ABOUT THIS TASK: In the entries below, filter for the word "Proposals" and copy every matching line.

[Stored data]
───

(* ===== verification/ActionProofs.v ===== *)
(** * The execution of actions: proofs

    What one action, its notifications and its inline actions do to the traces and the sequence numbers, and that their
    execution ends. *)

From S2P Require Import Prelude Effects Types Authority UndoIndex Database AuthorizationManager SystemContract TransactionTypes Fees BlockHeaderState.
From S2P Require Import CodeActions NodeLists ContractTables ContractTableSpec ContractTableReads ChainConfig.
From S2P Require Import Parameters ParameterProofs Proposals Controller Actions.

Lemma perm_parts {A} (a1 a2 b1 b2 c1 c2 : list A) :
  (a1 ++ a2) ++ (b1 ++ b2) ++ (c1 ++ c2) ≡ₚ (a1 ++ b1 ++ c1) ++ (a2 ++ b2 ++ c2).
Proof.
  rewrite <- !app_assoc. f_equiv. rewrite (app_assoc a2 b1), (Permutation_app_comm a2 b1), <- app_assoc. f_equiv.
  by rewrite (app_assoc a2), (app_assoc (a2 ++ b2)), (Permutation_app_comm (a2 ++ b2) c1), <- !app_assoc.
Qed.

(** Unfolds the monad of contexts in a hypothesis. *)
Ltac run_in E :=
  unfold mbind, M_bind, mret, M_ret, get, update, lift, throw, check, context, chain_of, in_trx, update_context, set_chain_to in E;
  cbv beta iota in E.
(* ===== verification/LightValidation.v ===== *)
(** * Light validation

    A node that trusts the producers of a block skips checks when it applies it: those of the authorizations, of the
    expiration and the reference of a transaction, and the context-free actions; the network usage is that of the
    receipt. What is shown here: whatever succeeds with the checks gives the same result without them. *)

From S2P Require Import Prelude Effects Types Asset BlockHeader Authority UndoIndex Database AuthorizationManager SystemContract TransactionTypes.
From S2P Require Import Fees CodeActions NodeLists ContractTables ContractTableSpec ContractTableReads ChainConfig Parameters.
From S2P Require Import Proposals Controller Actions ActionProofs Transactions TransactionProofs.

Lemma fuel_Ok {S A B} (m : F S A) (f : A -> F S B) (s s' : S) (a : A) :
  m s = Some (s', Ok a) -> (m ≫= f) s = f a s'.
Proof. intros Hm. unfold mbind, F_bind. by rewrite Hm. Qed.

Lemma fuel_Ok_inv {S A B} (m : F S A) (f : A -> F S B) (s s' : S) (b : B) :
  (m ≫= f) s = Some (s', Ok b) -> exists s1 a, m s = Some (s1, Ok a) /\ f a s1 = Some (s', Ok b).
Proof. unfold mbind, F_bind. destruct (m s) as [[s1 [a|e]]|]; [eauto|done|done]. Qed.

(** ** One computation follows another

    From states in [P], when [m] returns, it leaves a state in [Q], and [m'] does the same on the images of the states. *)
Section follows.
Context {S : Type} (f : S -> S).

Definition follows {A} (P Q : S -> Prop) (m m' : M S A) : Prop :=
  forall s s' a, P s -> m s = (s', Ok a) -> Q s' /\ m' (f s) = (f s', Ok a).

Definition follows_fuel {A} (P Q : S -> Prop) (m m' : F S A) : Prop :=
  forall s s' a, P s -> m s = Some (s', Ok a) -> Q s' /\ m' (f s) = Some (f s', Ok a).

───

SOLUTION FOR THIS PROBLEM:
From S2P Require Import Parameters ParameterProofs Proposals Controller Actions.
From S2P Require Import Proposals Controller Actions ActionProofs Transactions TransactionProofs.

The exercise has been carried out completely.